CGroup memory utilization metric in stack monitoring for integration server is not available on ESS
APM Server version (apm-server version): 8.3.*
Description of the problem including expected versus actual behavior: Stack monitoring should show memory utilization for integration server
Steps to reproduce:
- On ESS, open stack monitoring
- Open
Integrations server overview - Observe memory panel in
Integrations Server - Resource Usage
Other details
The metric seems to plot beats_stats.metrics.beat.cgroup.memory.mem.usage.bytes but as per metricbeat documents the correct field should be either beats_stats.metrics.beat.cgroup.mem.usage.bytes or beat.stats.cgroup.memory.mem.usage.bytes
This most certainly will require a fix in the Kibana code where the stack monitoring part lives.

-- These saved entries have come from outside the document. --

(** What is known of an activation that the ledger keeps. *)
Record tracked evs a : Prop := {
  tr_sealed : cg_seal (cg_content (ac_generation a)) = Ok (ac_generation a);
  tr_activated : EvActivated (ac_generation a) ∈ evs;
  tr_acknowledged c : c ∈ ac_acknowledged a ->
    EvAcknowledged c (cg_number (ac_generation a)) (cg_digest (ac_generation a)) ∈ evs;
  tr_kept : cg_number (ac_generation a) ∉ aborted evs
}.

(** Every generation activated, but one, that is newer than a bound is aborted. *)
Definition aborted_since evs (bound : option Z) (but : option Z) : Prop :=
  forall n, n ∈ activated evs -> match bound with Some b => b < n | None => True end ->
    Some n <> but -> n ∈ aborted evs.

Definition number_of (o : option Activation) : option Z := (fun a => cg_number (ac_generation a)) <$> o.

Record activation_inv evs l : Prop := {
  iv_sorted : StronglySorted Z.lt (activated evs);
  iv_activated : Forall (fun n => n <= al_highest l) (activated evs);
  iv_aborted : Forall (fun n => n <= al_highest l) (aborted evs);
  iv_tracked a : al_current l = Some a -> tracked evs a;
  iv_newer : aborted_since evs (number_of (al_current l)) None;
  iv_empty : al_current l = None -> al_last_known_good l = None;
  iv_pending a : al_pending l = Some a ->
    aborted_since evs (number_of (al_last_known_good l)) (Some (cg_number (ac_generation a)))
    /\ forall b, al_last_known_good l = Some b -> tracked evs b /\ ac_state b = AcActive
         /\ cg_number (ac_generation b) < cg_number (ac_generation a)
}.

Lemma component_critical c : c ∈ components Component_ALL.
Proof. apply elem_of_list_to_set, list_elem_of_In. destruct c; cbn; tauto. Qed.

Lemma activated_app evs ev : activated (evs ++ ev) = activated evs ++ activated ev.
Proof. apply omap_app. Qed.
Lemma aborted_app evs ev : aborted (evs ++ ev) = aborted evs ++ aborted ev.
Proof. apply omap_app. Qed.

Lemma elem_of_activated evs n : n ∈ activated evs <-> exists g, EvActivated g ∈ evs /\ cg_number g = n.
Proof.
  unfold activated. rewrite list_elem_of_omap. split.
  - intros ([g| |] & Hin & [= <-]). by exists g.
  - intros (g & Hin & <-). by exists (EvActivated g).
Qed.

Lemma tracked_mono evs ev a :
  tracked evs a -> cg_number (ac_generation a) ∉ aborted ev -> tracked (evs ++ ev) a.
Proof.
  intros [Hs Ha Hk Hn] Hev. split; [done|by apply elem_of_app; left| |].
  - intros c Hc. apply elem_of_app. left. by apply Hk.
  - rewrite aborted_app, elem_of_app. by intros [].
Qed.

Lemma al_pending_Some l a :
  al_pending l = Some a <-> al_current l = Some a /\ ac_state a = AcActivating.
Proof.
  unfold al_pending. destruct (al_current l) as [b|]; [|naive_solver].
  case_bool_decide; naive_solver.
Qed.

Lemma al_pending_None l a : al_pending l = None -> al_current l = Some a -> ac_state a = AcActive.
Proof.
  intros Hp Ha. destruct (ac_state a) eqn:Hs; [|done].
  assert (al_pending l = Some a) by by apply al_pending_Some. congruence.
Qed.

Lemma cg_seal_Ok content g :
  cg_seal content = Ok g ->
  cg_content g = content /\ gc_required_components content = components Component_ALL
  /\ hash_canonical CONFIGURATION_GENERATION_DOMAIN content = Ok (cg_digest g).
Proof.
  unfold cg_seal. intros Hs. inv_result. split_and!; [done| |done].
  match goal with Hv : validate_generation_content _ = Ok _ |- _ => unfold validate_generation_content in Hv; simpl in Hv end.
  repeat case_match; try done.
  by match goal with Hx : negb (bool_decide (gc_required_components _ = _)) = false |- _ =>
    apply negb_false_iff, bool_decide_eq_true in Hx end.
Qed.

Lemma cg_from_recorded_Ok row g :
  cg_from_recorded row = Ok g ->
  g = MkConfigurationGeneration (rg_content row) (rg_digest row) /\ cg_seal (cg_content g) = Ok g.
Proof.
  unfold cg_from_recorded. intros Hr. inv_result.
  match goal with Hs : cg_seal _ = Ok _ |- _ => pose proof (cg_seal_Ok _ _ Hs) as (Hc & _) end.
  rewrite Hc. split; [|done]. destruct g as [content digest]. cbn in *. by subst.
Qed.

(** ** Every operation keeps the invariant *)

Lemma activation_inv_activate evs l l' row t st :
  activation_inv evs l -> activate row t l = (l', Ok st) ->
  activation_inv (evs ++ [EvActivated (MkConfigurationGeneration (rg_content row) (rg_digest row))]) l'.
Proof.
  intros [Hsort Hact Hab Htr Hnew Hnone Hpend] Hrun. unfold activate in Hrun. inv_st. inv_result.
  match goal with Hr : cg_from_recorded _ = Ok ?g |- _ =>
    apply cg_from_recorded_Ok in Hr as [Hg Hseal]; rewrite <-Hg; clear Hg; rename g into gen end.
  assert (al_pending l = None) as Hno by by destruct (al_pending l).
  assert (al_highest l < cg_number gen) as Hlt by lia.
  rewrite Forall_forall in Hact, Hab.
  assert (cg_number gen ∉ aborted evs) as Hfresh by (intros Hin; specialize (Hab _ Hin); lia).
  assert (forall n, n ∈ activated (evs ++ [EvActivated gen]) <-> n ∈ activated evs \/ n = cg_number gen) as Hin.
  { intros n. rewrite activated_app, elem_of_app. cbn. by rewrite list_elem_of_singleton. }
  assert (aborted (evs ++ [EvActivated gen]) = aborted evs) as Hsame by (rewrite aborted_app; cbn; apply app_nil_r).
  assert (forall a, tracked evs a -> tracked (evs ++ [EvActivated gen]) a) as Hmono.
  { intros a Ha. apply tracked_mono; [done|]. cbn. apply not_elem_of_nil. }
  split; cbn [al_current al_last_known_good al_history al_highest].
  - rewrite activated_app. apply StronglySorted_app_2; [|done|repeat constructor].
    intros x y Hx Hy. cbn in Hy. apply list_elem_of_singleton in Hy as ->. specialize (Hact _ Hx). lia.
  - apply Forall_forall. intros n [Hn| ->]%Hin; [specialize (Hact _ Hn)|]; lia.
  - apply Forall_forall. rewrite Hsame. intros n Hn. specialize (Hab _ Hn). lia.
  - intros a [= <-]. split; cbn; [done|apply elem_of_app; right; by left|set_solver|by rewrite Hsame].
  - intros n [Hn| ->]%Hin; cbn; [specialize (Hact _ Hn)|]; lia.
  - done.
  - intros a [[= <-] _]%al_pending_Some. cbn [ac_generation]. split.
    + intros n [Hn| ->]%Hin Hb Hne; [|done]. rewrite Hsame. apply (Hnew n Hn); [|done].
      destruct (al_current l); [done|]. by rewrite Hnone in Hb.
    + intros b Hb. destruct (al_current l) as [c|] eqn:Hc; [|by rewrite Hnone in Hb].
      injection Hb as ->. split_and!; [by apply Hmono, Htr|by eapply al_pending_None|].
      assert (cg_number (ac_generation b) ∈ activated evs) as Hn.
      { apply elem_of_activated. exists (ac_generation b). by destruct (Htr b eq_refl). }
      specialize (Hact _ Hn). lia.
Qed.

Lemma activation_inv_acknowledge evs l l' c n d st :
  activation_inv evs l -> acknowledge c n d l = (l', Ok st) ->
  activation_inv (evs ++ [EvAcknowledged c n d]) l'.
Proof.
  intros [Hsort Hact Hab Htr Hnew Hnone Hpend] Hrun. unfold acknowledge in Hrun. inv_st. inv_result.
  match goal with Hc : al_current l = Some ?a |- _ => rename a into cur, Hc into Hcur end.
  match goal with |- activation_inv (evs ++ ?e) _ => set (ev := e) end.
  assert (activated (evs ++ ev) = activated evs /\ aborted (evs ++ ev) = aborted evs) as [Hs1 Hs2].
  { rewrite activated_app, aborted_app. cbn. by rewrite !app_nil_r. }
  assert (forall a, tracked evs a -> tracked (evs ++ ev) a) as Hmono.
  { intros a Ha. apply tracked_mono; [done|]. cbn. apply not_elem_of_nil. }
  assert (forall bound but, aborted_since evs bound but -> aborted_since (evs ++ ev) bound but) as Hkeep.
  { unfold aborted_since. by rewrite Hs1, Hs2. }
  split; cbn [al_current al_last_known_good al_history al_highest]; rewrite ?Hs1, ?Hs2; try done.
  - intros a [= <-]. destruct (Hmono _ (Htr cur Hcur)) as [Hseal Hev Hk Hn].
    split; cbn [ac_generation ac_acknowledged]; [done|done| |done].
    intros x [->%elem_of_singleton|Hx]%elem_of_union; [|by apply Hk].
    apply elem_of_app. right. by left.
  - rewrite Hcur in Hnew. by apply Hkeep.
  - intros a [Ha Hst]%al_pending_Some. injection Ha as <-. cbn [ac_generation].
    destruct (Hpend cur) as [Hsince Hgood].
    { apply al_pending_Some. split; [done|]. revert Hst. unfold ac_state, ac_missing. cbn.
      repeat case_bool_decide; try done. set_solver. }
    split; [by apply Hkeep|]. intros b Hb. destruct (Hgood b Hb) as (? & ? & ?). split_and!; auto.
Qed.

I was looking into this but it seems the memory limit metric has the same issue:
The metric seems to plot beats_stats.metrics.beat.cgroup.memory.mem.limit.bytes but as per metricbeat documents the correct field should be either beats_stats.metrics.beat.cgroup.mem.limit.bytes or beat.stats.cgroup.memory.mem.limit.bytes.

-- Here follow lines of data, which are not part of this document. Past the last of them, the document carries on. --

(* ===== verification/LedgerLeases.v ===== *)
(** * What the lease operations do to a reachable ledger

    The functional behaviour of acquisition, heartbeat, expiry and the
    active-lease check, on the ledgers that operations can reach. *)

From S2P Require Import Prelude External Ids States Entities Text Store Records Submissions.
From S2P Require Import Commands NonceLedger RunCoding Effects GraphDelta Authority Context.
From S2P Require Import Memory MemoryLeases MemoryCommands MemoryEffects MemoryGraphs.
From S2P Require Import LedgerFrame LedgerInv LedgerSafety.
From stdpp Require Import options.

Local Open Scope Z_scope.

(** ** The clock *)

Definition same_clock (l l' : MemoryLedger) : Prop :=
  ml_simulation_clock_millis l' = ml_simulation_clock_millis l.

Global Instance same_clock_preorder : PreOrder same_clock.
Proof. split; unfold same_clock; [intros ?; done|intros ??? -> ->; done]. Qed.

Section Clock.
Context `{LedgerExt}.

Lemma clock_tick : moves same_clock tick.
Proof.
  intros l. unfold tick. destruct (ml_fail_after_writes l) as [n|]; [|done].
  by case_bool_decide.
Qed.

Lemma clock_push_event k b s c h : moves same_clock (push_event k b s c h).
Proof.
  intros l. destruct (push_event k b s c h l) as [l' out] eqn:Hp.
  by apply push_event_run in Hp as [->|(-> & e & ->)].
Qed.

Lemma clock_requeue p now : moves same_clock (requeue_package p now).
Proof.
  intros l. unfold requeue_package.
  destruct (find_package _ p) as [[[[k g] i] w]|]; [|done].
  by destruct (WorkPackageState_transition _ _).
Qed.

Lemma clock_reclaim_variant v now : moves same_clock (reclaim_expired_variant v now).
Proof.
  apply reclaim_variant_moves; [apply _|done..|intros p; apply clock_requeue|].
  intros. apply clock_push_event.
Qed.

Lemma moves_run {A} (R : relation MemoryLedger) (m : M A) l l' a :
  moves R m -> m l = (l', Ok a) -> R l l'.
Proof. intros Hm Hr. specialize (Hm l). by rewrite Hr in Hm. Qed.

(** The window starts now and has the requested length. *)
Lemma lease_window_Ok ttl l now expires :
  lease_window ttl l = Ok (now, expires) ->
  format_millis (ml_simulation_clock_millis l) = Some now /\
  format_millis (ml_simulation_clock_millis l + ttl * 1000) = Some expires.
Proof.
  unfold lease_window, simulation_time, format_simulation_time, i64_checked_mul, i64_checked_add.
  intros Hw. apply bind_Ok in Hw as (expiry & He & Hw). apply ok_or_Ok in He.
  apply bind_Some in He as (ms & [-> _]%to_i64_Some & [-> _]%to_i64_Some).
  inv_result. done.
Qed.
End Clock.

(** ** Acquisition *)

Section Acquire.
Context `{LedgerExt}.

(** After the reclaim step the variant is free, or nothing was due. *)
Lemma reclaim_variant_Ok v now l l' out :
  authority_inv l -> reclaim_expired_variant v now l = (l', Ok out) ->
  authority_inv l' /\ same_fences l l' /\ same_clock l l' /\
  (ml_leases l' = ml_leases l \/ ml_leases l' = delete (id_as_str v) (ml_leases l)).
Proof.
  intros HI Hr.
  split; [pose proof (reclaim_variant_safe l v now l (kept_refl _ HI)) as Hs;
          rewrite Hr in Hs; apply Hs|].
  split; [exact (moves_run _ _ _ _ _ (reclaim_variant_fences v now) Hr)|].
  split; [exact (moves_run _ _ _ _ _ (clock_reclaim_variant v now) Hr)|].
  unfold reclaim_expired_variant in Hr. apply st_bind_Ok in Hr as (l1 & held & Hh & Hr).
  apply st_reading_Ok in Hh as [-> Hh]. injection Hh as Hh. destruct held as [lease|].
  2: { apply st_ret_Ok in Hr as [-> _]. by left. }
  case_bool_decide; [apply st_ret_Ok in Hr as [-> _]; by left|right].
  apply st_bind_Ok in Hr as (l2 & x & Hc & Hr). apply st_ret_Ok in Hr as [-> _].
  destruct (inv_leases _ HI _ _ Hh) as (Hv & _). rewrite Hv in Hh |- *.
  pose proof (reclaim_safe l (ml_leases l) lease now l
    (conj (kept_refl _ HI) (conj eq_refl Hh))) as Hs.
  rewrite Hc in Hs. apply Hs.
Qed.

(** The next fence never wraps on a ledger with the invariant. *)
Lemma next_fence l v :
  authority_inv l -> Z.of_nat (length (ml_events l)) <= i64_max ->
  u64_wrapping_add (default 0 (ml_fences l !! v)) 1 = default 0 (ml_fences l !! v) + 1.
Proof.
  intros HI Hn. apply u64_wrapping_add_small. unfold u64_max, i64_max in *.
  destruct (ml_fences l !! v) as [f|] eqn:Hf; simpl; [|lia].
  apply (inv_fences _ HI) in Hf. lia.
Qed.

(** A first acquisition that succeeds: the ledger it was built on, and what
    was committed. *)
Lemma acquire_fresh_Ok req l l' g :
  authority_inv l -> ml_commands l !! LeaseRequest_idempotency_key req = None ->
  acquire_lease req l = (l', Ok g) ->
  exists l1 request ttl now expires acq,
    authority_inv l1 /\ same_fences l l1 /\ same_clock l l1 /\
    (ml_leases l1 = ml_leases l \/
     ml_leases l1 = delete (id_as_str (LeaseRequest_variant_id req)) (ml_leases l)) /\
    1 <= ttl <= 15 /\ lease_window ttl l1 = Ok (now, expires) /\
    build_acquisition req request ttl now expires l1 = Ok acq /\
    commit_acquisition req acq l1 = (l', Ok g).
Proof.
  intros HI Hnone Hacq. unfold acquire_lease in Hacq.
  apply st_bind_Ok in Hacq as (s1 & stable & H1 & Hacq). apply st_pure_Ok in H1 as [-> _].
  apply st_bind_Ok in Hacq as (s2 & request & H2 & Hacq). apply st_pure_Ok in H2 as [-> _].
  apply st_bind_Ok in Hacq as (s3 & existing & H3 & Hacq). apply st_reading_Ok in H3 as [-> H3].
  injection H3 as H3. rewrite Hnone in H3. subst existing.
  apply st_bind_Ok in Hacq as (s4 & u & Htick & Hacq).
  apply st_bind_Ok in Hacq as (s5 & ttl & Httl & Hacq). apply st_pure_Ok in Httl as [-> Httl].
  apply map_err_Ok, validate_lease_ttl_Ok in Httl as [-> Httl].
  apply st_bind_Ok in Hacq as (s6 & [now expires] & Hw & Hacq).
  apply st_reading_Ok in Hw as [-> Hw]. cbv beta iota in Hacq.
  apply st_bind_Ok in Hacq as (s7 & r & Hr & Hacq).
  apply st_bind_Ok in Hacq as (s8 & acq & Hb & Hacq). apply st_reading_Ok in Hb as [-> Hb].
  pose proof (moves_run _ _ _ _ _ frame_tick Htick) as Hfr.
  pose proof (moves_run _ _ _ _ _ clock_tick Htick) as Hck.
  destruct Hfr as (Hfa & Hfl & Hff & Hfe).
  apply reclaim_variant_Ok in Hr as (HI' & Hf & Hc & Hl);
    [|by apply (authority_inv_frame l); [split_and!|]].
  exists s7, request, (LeaseRequest_ttl_seconds req), now, expires, acq.
  unfold same_fences, same_clock in *. rewrite Hff in Hf. rewrite Hfl in Hl. rewrite Hck in Hc.
  do 4 (split; [done|]). split; [done|]. split; [|by split].
  revert Hw. unfold lease_window, simulation_time. by rewrite Hck, <- Hc.
Qed.
End Acquire.

(** ** The active-lease check *)

Section Check.
Context `{LedgerExt}.

(** The check reads the lease of the variant and the attempt it names. *)
Lemma check_active_lease_Ok subject l u :
  check_active_lease subject l = Ok u ->
  exists lease a, ml_leases l !! id_as_str (als_variant_id subject) = Some lease /\
    ml_attempts l !! id_as_str (ActiveLease_attempt_id lease) = Some a /\
    permits_online_lease_check (Attempt_state a) = true /\
    subject = ActiveLeaseSubject_from_attempt a /\ lease_of_attempt lease a.
Proof.
  unfold check_active_lease. intros Hc.
  apply bind_Ok in Hc as (lease & Hl & Hc). apply ok_or_Ok in Hl.
  apply bind_Ok in Hc as (a & Ha & Hc). apply ok_or_Ok in Ha.
  apply bind_Ok in Hc as (now & _ & Hc).
  apply check_active_lease_snapshot_Ok in Hc as (h & e & n & _ & _ & _ & _ & Hs & Hsub & Hla).
  by exists lease, a.
Qed.

(** A lease that was just written for an attempt that may work passes. *)
Lemma check_active_lease_now `{!ChronoLaws} l a lease ttl now expires :
  lease_window ttl l = Ok (now, expires) -> 1 <= ttl ->
  ml_leases l !! id_as_str (Attempt_variant_id a) = Some lease ->
  ml_attempts l !! id_as_str (Attempt_id a) = Some a ->
  permits_online_lease_check (Attempt_state a) = true -> lease_of_attempt lease a ->
  ActiveLease_heartbeat_at lease = now -> ActiveLease_expires_at lease = expires ->
  check_active_lease (ActiveLeaseSubject_from_attempt a) l = Ok tt.
Proof.
  intros [Hn He]%lease_window_Ok Httl Hl Ha Hs Hla Hh Hx.
  assert (Hid : ActiveLease_attempt_id lease = Attempt_id a) by apply Hla.
  unfold check_active_lease, simulation_time, format_simulation_time. simpl.
  rewrite Hl. run_result. rewrite Hid, Ha. run_result. rewrite Hn. run_result.
  apply check_active_lease_snapshot_Ok.
  exists (ml_simulation_clock_millis l * 1000000),
    ((ml_simulation_clock_millis l + ttl * 1000) * 1000000), (ml_simulation_clock_millis l * 1000000).
  rewrite Hh, Hx. do 3 (split; [by apply parse_format|]). split; [lia|]. done.
Qed.
End Check.

(** The fence that the next holder of a variant gets. *)
Definition fence_after (l : MemoryLedger) (v : string) : Z := default 0 (ml_fences l !! v) + 1.

Section LeaseTheorems.
Context `{LedgerExt} `{Json MaterializeCommandResult} `{Json StoredGraph}
  `{Json CanonicalPlan} `{Json GraphDeltaCommandResult} `{Json GraphDelta}.

(** C24: Acquisition hands authority over. A first acquisition that succeeds on
    a reachable ledger stores a new attempt with the next fence of its variant
    and no other counter or lease changes; from then on the active-lease check
    accepts exactly the granted attempt for that variant, whoever held the
    variant before. *)
Theorem acquire_hands_over_authority `{!ChronoLaws} req l l' g :
  reachable l -> Z.of_nat (length (ml_events l)) <= i64_max ->
  ml_commands l !! LeaseRequest_idempotency_key req = None ->
  acquire_lease req l = (l', Ok g) ->
  let v := id_as_str (LeaseRequest_variant_id req) in
  let a := LeaseGrant_attempt g in
  let fence := fence_after l v in
  Attempt_fence a = fence /\ ml_fences l' = <[v := fence]> (ml_fences l) /\
  ml_leases l' = <[v := LeaseGrant_lease g]> (ml_leases l) /\
  ml_attempts l' !! id_as_str (Attempt_id a) = Some a /\
  (forall subject, als_variant_id subject = LeaseRequest_variant_id req ->
     (check_active_lease subject l' = Ok tt <->
      subject = ActiveLeaseSubject_from_attempt a)).
Proof.
  intros HI%reachable_inv Hn Hnone Hacq v a fence.
  apply acquire_fresh_Ok in Hacq
    as (l1 & request & ttl & now & expires & acq & HI1 & Hf & Hc & Hl & Httl & Hw & Hb & Hcm);
    [|done..].
  apply commit_acquisition_run in Hcm as [Hp|(Hg & Ea & El & Ef & _ & _ & _ & _ & _ & _ & Eck)];
    [done|]. injection Hg as ->.
  apply build_acquisition_Ok in Hb
    as (graph & vidx & variant & pidx & package & _ & _ & _ & _ & _ & _ & Hnol & Hnoa & Hgr & _).
  cbv zeta in Hnoa, Hgr. unfold a. rewrite Hgr in Ea, El, Ef |- *. cbn in Ea, El, Ef |- *.
  assert (Hfe : u64_wrapping_add (default 0 (ml_fences l1 !! v)) 1 = fence).
  { unfold same_fences in Hf. rewrite Hf. by apply next_fence. }
  fold v in Ea, El, Ef |- *. rewrite Hfe in Ea, El, Ef |- *. rewrite Hf in Ef.
  assert (Hle : ml_leases l' = <[v := MkActiveLease (LeaseRequest_variant_id req)
      (id_from_seed (LeaseRequest_attempt_seed req)) fence (LeaseRequest_runner_id req)
      (LeaseRequest_runner_epoch req) (LeaseRequest_workspace_nonce req) now expires ttl]>
      (ml_leases l)).
  { rewrite El. destruct Hl as [-> | ->]; [done|]. by rewrite insert_delete_eq. }
  split; [done|]. split; [done|]. split; [done|].
  split; [by rewrite Ea, lookup_insert_eq|]. intros subject Hv. split.
  - intros (le & b & Hlb & Hb & _ & Hsub & _)%check_active_lease_Ok.
    rewrite Hv in Hlb. fold v in Hlb. rewrite Hle, lookup_insert_eq in Hlb.
    injection Hlb as <-. cbn in Hb. rewrite Ea, lookup_insert_eq in Hb. by injection Hb as <-.
  - intros ->. eapply (check_active_lease_now _ _ _ ttl now expires);
      [|lia|cbn; fold v; by rewrite Hle, lookup_insert_eq|cbn; by rewrite Ea, lookup_insert_eq
      |done|by repeat split|done|done].
    revert Hw. unfold lease_window, simulation_time. by rewrite Eck.
Qed.
End LeaseTheorems.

I've opened a PR to address both.
With the help of @miltonhultgren and @fearful-symmetry the root cause was identified as cgroups V2 metric limits currently not being reported for the stats HTTP endpoint, see https://github.com/elastic/elastic-agent-system-metrics/issues/64
It could be that Kibana also doesn't manage this correctly, I took a brief look at @kruskall 's PR and it shows some places where we don't read from the new Metricbeat format, but I wanted the data fixed before so I could verify that!
Moving this to the backlog until the underlying issues have been resolved.